We must find ways to address our sordid past

I’ve been trying to think clearly about the reparations movement.

Sometimes I feel like we’re all in a whirlwind about this. The premise is simple — that descendants of enslaved people have suffered from generations of rules and policies that prevented them from having an equal chance for life, liberty and the pursuit of happiness.

Those in the movement say it’s way past time for us to address this. We cannot reach our potential as a nation until these wrongs, which stretch back 600 years, are addressed.

But then we run into scary numbers. One California reparations expert estimated the wealth gap between white and Black residents at $300,000, and his state’s share of reparations would equal $600 billion.

Apply that standard to the rest of America, and 50 million Black residents would need to receive $15 trillion.

Some communities are looking at solutions on a smaller plane. Evanston, Illinois figured that land ownership is the key, so it offered $25,000 to selected residents for down payments, mortgages or home repairs. 

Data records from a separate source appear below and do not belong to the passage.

(** * Spatial neighbour screening: find_neighbors.py, adaptor.py, interface_factory.py

    A shallow embedding of the three Python modules.

    - Python [float] and numpy [float64] are IEEE-754 binary64: Rocq's
      primitive [float], whose operations are specified by [SpecFloat].
    - A Python [dict] keeps insertion order: an association list with the
      update-in-place / append-at-end behaviour of [d[k] = v].
    - Exceptions and the sequence of calls into the RDKit distance routine
      are threaded through a small error-and-log monad [M]. *)

From Stdlib Require Import List String Ascii Bool Arith ZArith Lia Floats Permutation.
Import ListNotations.

Local Open Scope string_scope.
Local Open Scope list_scope.

(** ** Exceptions (interface_factory.py, lines 7-25, and the builtins that
       numpy, RDKit and the interpreter raise) *)

Inductive ExcClass :=
| UserError                  (* "The user screwed up." *)
| AppError                   (* "The code screwed up." *)
| IneffectiveSettingsError   (* "The code did not find anything but it worked" *)
| KeyError
| ValueError
| TypeError
| AttributeError.

(** [error.__class__.__name__] *)
Definition class_name (c : ExcClass) : string :=
  match c with
  | UserError => "UserError"
  | AppError => "AppError"
  | IneffectiveSettingsError => "IneffectiveSettingsError"
  | KeyError => "KeyError"
  | ValueError => "ValueError"
  | TypeError => "TypeError"
  | AttributeError => "AttributeError"
  end.

(** An exception instance: its class and [str(error)]. *)
Record Exception := mkExc { exc_class : ExcClass; exc_str : string }.

(** ** Geometry as RDKit has it *)

(** [RDGeom::Point3D]: three doubles. *)
Record Point3D := mkPoint { px : float; py : float; pz : float }.

(** [Point3D::operator-] *)
Definition Point3D_sub (p q : Point3D) : Point3D :=
  mkPoint (px p - px q) (py p - py q) (pz p - pz q).

(** [Point3D::length]: [sqrt(x*x + y*y + z*z)] *)
Definition Point3D_length (p : Point3D) : float :=
  PrimFloat.sqrt (px p * px p + py p * py p + pz p * pz p).

(** [Chem.Mol], as far as this program looks at it: the [_Name] property
    and the atom positions of its conformer. *)
Record Mol := mkMol { GetProp_Name : string; positions : list Point3D }.

Definition GetNumAtoms (m : Mol) : nat := List.length (positions m).

(** [Chem.CombineMols(mol1, mol2)]: the atoms of [mol1] followed by the
    atoms of [mol2]. *)
Definition CombineMols (mol1 mol2 : Mol) : Mol :=
  mkMol (GetProp_Name mol1) (positions mol1 ++ positions mol2).

(** ** numpy arrays of rank two *)

(** A two-dimensional [float64] array: its shape and its items. *)
Record NDArray := mkArray { shape0 : nat; shape1 : nat; item : nat -> nat -> float }.

(** [slice(start, stop)]; [stop = None] runs to the end of the axis. *)
Record slice := mkSlice { slice_start : nat; slice_stop : option nat }.

Definition in_slice (s : slice) (i : nat) : bool :=
  Nat.leb (slice_start s) i &&
  match slice_stop s with
  | Some e => Nat.ltb i e
  | None => true
  end.
Lemma respond_run (w : W) record fn statusCode output :
  responder w = Some (newResponder record fn) ->
  exists r,
    respond statusCode output w =
      (Ok tt, {| trace := trace w ++ responseEvents statusCode output;
                 store := store w; inlineCache := inlineCache w;
                 responder := Some r |}) /\
    closed r = true.
Proof.
  intros Hr. unfold respond. munfold. simpl. rewrite Hr. simpl.
  rewrite <- app_assoc. simpl. eauto.
Qed.

(** *** The pipeline as a whole *)

Lemma handleAction_pipeline p (w : W) :
  action p <> "task" ->
  handleAction imports p w =
    match prepare imports p w with
    | (Ok st, w0) =>
        match tryCatch (attempt imports p st) recover w0 with
        | (Ok (statusCode, output), w1) => respond statusCode output w1
        | (Throw e, w1) => (Throw e, w1)
        end
    | (Throw e, w0) => (Throw e, w0)
    end.
Proof.
  intros Hact. unfold handleAction.
  destruct (String.eqb_spec (action p) "task") as [|_]; [contradiction|].
  unfold mbind, M_bind.
  destruct (prepare imports p w) as [[st|e] w0]; [|reflexivity].
  destruct (tryCatch (attempt imports p st) recover w0) as [[[statusCode output]|e] w1];
    reflexivity.
Qed.

(** A failure of lines 85-107 leaves [handleAction] as it was thrown, and
    nothing has been sent by then. *)
Lemma prepare_failure p (w w0 : W) e :
  action p <> "task" ->
  prepare imports p w = (Throw e, w0) ->
  handleAction imports p w = (Throw e, w0) /\
  exists evs, trace w0 = trace w ++ evs /\ calls isSend evs = 0%nat /\
              calls isHandlerEvent evs = 0%nat.
Proof.
  intros Hact Hprep. rewrite handleAction_pipeline, Hprep by assumption.
  split; [reflexivity|].
  destruct (prepare_run _ _ _ _ Hprep) as (evs & Ht & HP & _).
  exists evs. split; [assumption|]. split.
  - apply beforeResponse_calls. eauto using forallb_weaken, prepare_events.
  - eapply calls_none; [|exact HP].
    intros ev; destruct ev; intros Hev; first [reflexivity | discriminate Hev].
Qed.

(** Once lines 85-134 are through, a completed [try]/[catch] is followed by
    exactly the two calls of lines 196-197. *)
Lemma guarded_response p (w w0 w1 : W) st statusCode output :
  action p <> "task" ->
  prepare imports p w = (Ok st, w0) ->
  tryCatch (attempt imports p st) recover w0 = (Ok (statusCode, output), w1) ->
  exists r,
    handleAction imports p w =
      (Ok tt, {| trace := trace w1 ++ responseEvents statusCode output;
                 store := store w1; inlineCache := inlineCache w1;
                 responder := Some r |}) /\
    closed r = true.
Proof.
  intros Hact Hprep Hguard. rewrite handleAction_pipeline, Hprep, Hguard by assumption.
  destruct (prepare_run _ _ _ _ Hprep) as (_ & _ & _ & Hr0 & _).
  destruct (guarded_steps _ _ _ _ _ Hguard) as (_ & _ & _ & Hr1).
  eapply respond_run. rewrite Hr1. exact Hr0.
Qed.
(** * cbt-rls-test-go: the Cloud Bigtable / RLS test harness

    A shallow embedding of [main.go]: the harness is sequential
    orchestration of calls into the Bigtable client library, gRPC and the
    logger.  Every such call is an [event]; a harness function is a finite
    tree of events ([prog]) whose branches are the answers the library can
    give.  Properties are stated over the runs of these trees, so they hold
    for every behaviour of the storage service, and are also checked
    against a small reference model of the admin service.

    The earlier variant of the harness, without the RLS channel, has the
    same [createTable], [writeToTable], [readSingleRowFromTable] and
    [readEntireTable], word for word; the embedding of these functions
    stands for both. *)

From Stdlib Require Import ZArith String Ascii List Lia DecimalString.
From Stdlib Require DecimalZ DecimalPos.
From stdpp Require Import gmap strings.
Import ListNotations.

Local Open Scope string_scope.
Local Open Scope list_scope.

(** ** Values of the Go program *)

(** [google.golang.org/grpc/codes]. *)
Module codes.
Inductive Code : Set :=
| OK | Canceled | Unknown | InvalidArgument | DeadlineExceeded | NotFound
| AlreadyExists | PermissionDenied | ResourceExhausted | FailedPrecondition
| Aborted | OutOfRange | Unimplemented | Internal | Unavailable | DataLoss
| Unauthenticated.

Definition eqb (a b : Code) : bool :=
  match a, b with
  | OK, OK | Canceled, Canceled | Unknown, Unknown
  | InvalidArgument, InvalidArgument | DeadlineExceeded, DeadlineExceeded
  | NotFound, NotFound | AlreadyExists, AlreadyExists
  | PermissionDenied, PermissionDenied
  | ResourceExhausted, ResourceExhausted
  | FailedPrecondition, FailedPrecondition | Aborted, Aborted
  | OutOfRange, OutOfRange | Unimplemented, Unimplemented
  | Internal, Internal | Unavailable, Unavailable | DataLoss, DataLoss
  | Unauthenticated, Unauthenticated => true
  | _, _ => false
  end.
End codes.

(** [bigtable.Timestamp]: microseconds since the epoch, an int64. *)
Definition Timestamp : Set := Z.

(** Arguments of the formatting functions, and Go [error] values.  An error
    is either one that carries a gRPC status, any other error of a library,
    or one the harness builds with [fmt.Errorf]; the latter keeps its format
    string and its operands. *)
Inductive value : Set :=
| VString (s : string)
| VInt (n : Z)
| VDuration (nanos : Z)
| VTime (ts : Timestamp)
| VError (e : error)
with error : Set :=
| StatusError (c : codes.Code) (message : string)
| OtherError (text : string)
| Errorf (format : string) (args : list value).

In South Bend, a committee is asking for $60 million, but I haven’t found a clear explanation of who would handle that money and how it would be distributed. If we have about 30,000 Black residents, that comes to $2,000 per person.

It’s undeniable that Black men and women have suffered in America for centuries. They were enslaved, mistreated and murdered. After slavery ended, they were segregated. Then they were stereotyped, profiled and discriminated against. At each step, they were treated as if they didn’t deserve what other people had.

I am limited in what I can understand, in part because of my own family’s journey. My family has a ninth-great-grandfather who owned at least three enslaved people in Maryland in the mid-1600s. The way math works then, I am a 0.0488 percent slaveholder by blood.

We overcame deep white poverty in that family tree as well. My father was the oldest of four children raised by his grandparents on a dirt-poor farm near Lima, Ohio, during the Great Depression. His likely path was to be another dirt-poor farmer or a factory worker in the Lima Locomotive Works.

World War II changed all that. As a white veteran of that war, Dad used funds from the G.I. Bill to pay his way through a business college. He became an accountant, bought a house and spent the rest of his years accumulating wealth.

Until a couple weeks ago, I wondered why Black veterans didn’t use the G.I. Bill the same way Dad did. It turns out, they couldn’t. Because of racial discrimination, they were prevented from receiving the same education benefits and from buying the same sorts of homes.

These million or so Black men returned from the war, just like my father, but without those stairsteps out of poverty. I had noticed how classmates at LaSalle High School in the 1970s lived the way they did. I understand better now.

We can’t undo those rules made by racist politicians in the 1940s. We can do something about the racist decisions our generation is making today – the re-segregating by shifting of education funds from integrated public schools to predominantly white private schools, for example.

In years to come, we will be ashamed of ourselves for allowing this to happen.

What else can we do now?

One compelling thought is that Black Americans could follow an example set by Native Americans, who have their own legitimate grievances with how their ancestors were treated by European Americans.

In the past four decades, Natives have been rebuilding their culture and gaining some economic justice through a focus on casino gambling. Statistics are difficult to compare and shouldn’t be trusted completely, but it’s likely that Native casinos are cashing in on about 40 percent of an $80 billion legal gaming industry nationwide.

Tribes operate about 500 casinos in 28 states where Natives have sovereign rights of regulation within their own reservations. In our area, the Pokagon Band of the Potawatomi operate casino resorts in New Buffalo and South Bend as well as smaller operations in Hartford and Dowagiac.

Here and in other states, profits are shared by recognized tribe members. The question is, are these casinos really helping repair the damages caused when European-born settlers uprooted the indigenous tribes and attempted to destroy their cultures?

The answer would seem to be yes.

Nationwide reports immediately saw young Native adults returning to their reservations, for an overall increase in population of 11.5 percent. Employment improved, decreasing the percentage of working poor by 14 percent.

A 2019 report from the Centers for Disease Control and Prevention found, after studying 102 tribes, that casinos brought a noticeable increase in overall Native health. The reasons for that were broad-based. Residents were better educated, for example, because they could afford better schools. They had more money for preventative care and saw more options for exercise.

This seems to have provided an effective pathway out of poverty for many Native groups, but I’m not suggesting that anyone open more casinos.

There are other banned businesses that could be declared as legal and tax-free for structured Black groups. Sports gambling and recreational marijuana sales could be among them. The key would be making sure that all families within that structure benefit by having solid education, medical and housing options.

Better ideas need to emerge. We shouldn’t just find it convenient to push the problem back under the rug because we don’t have $15 trillion.

It is not for people like me to decide. I can’t be another white person trying to fix what we think that Black people are doing wrong.

In the meantime, it costs nothing for us to simply acknowledge and apologize for what our ancestors have done and to stop doing those things now. That is where we can start.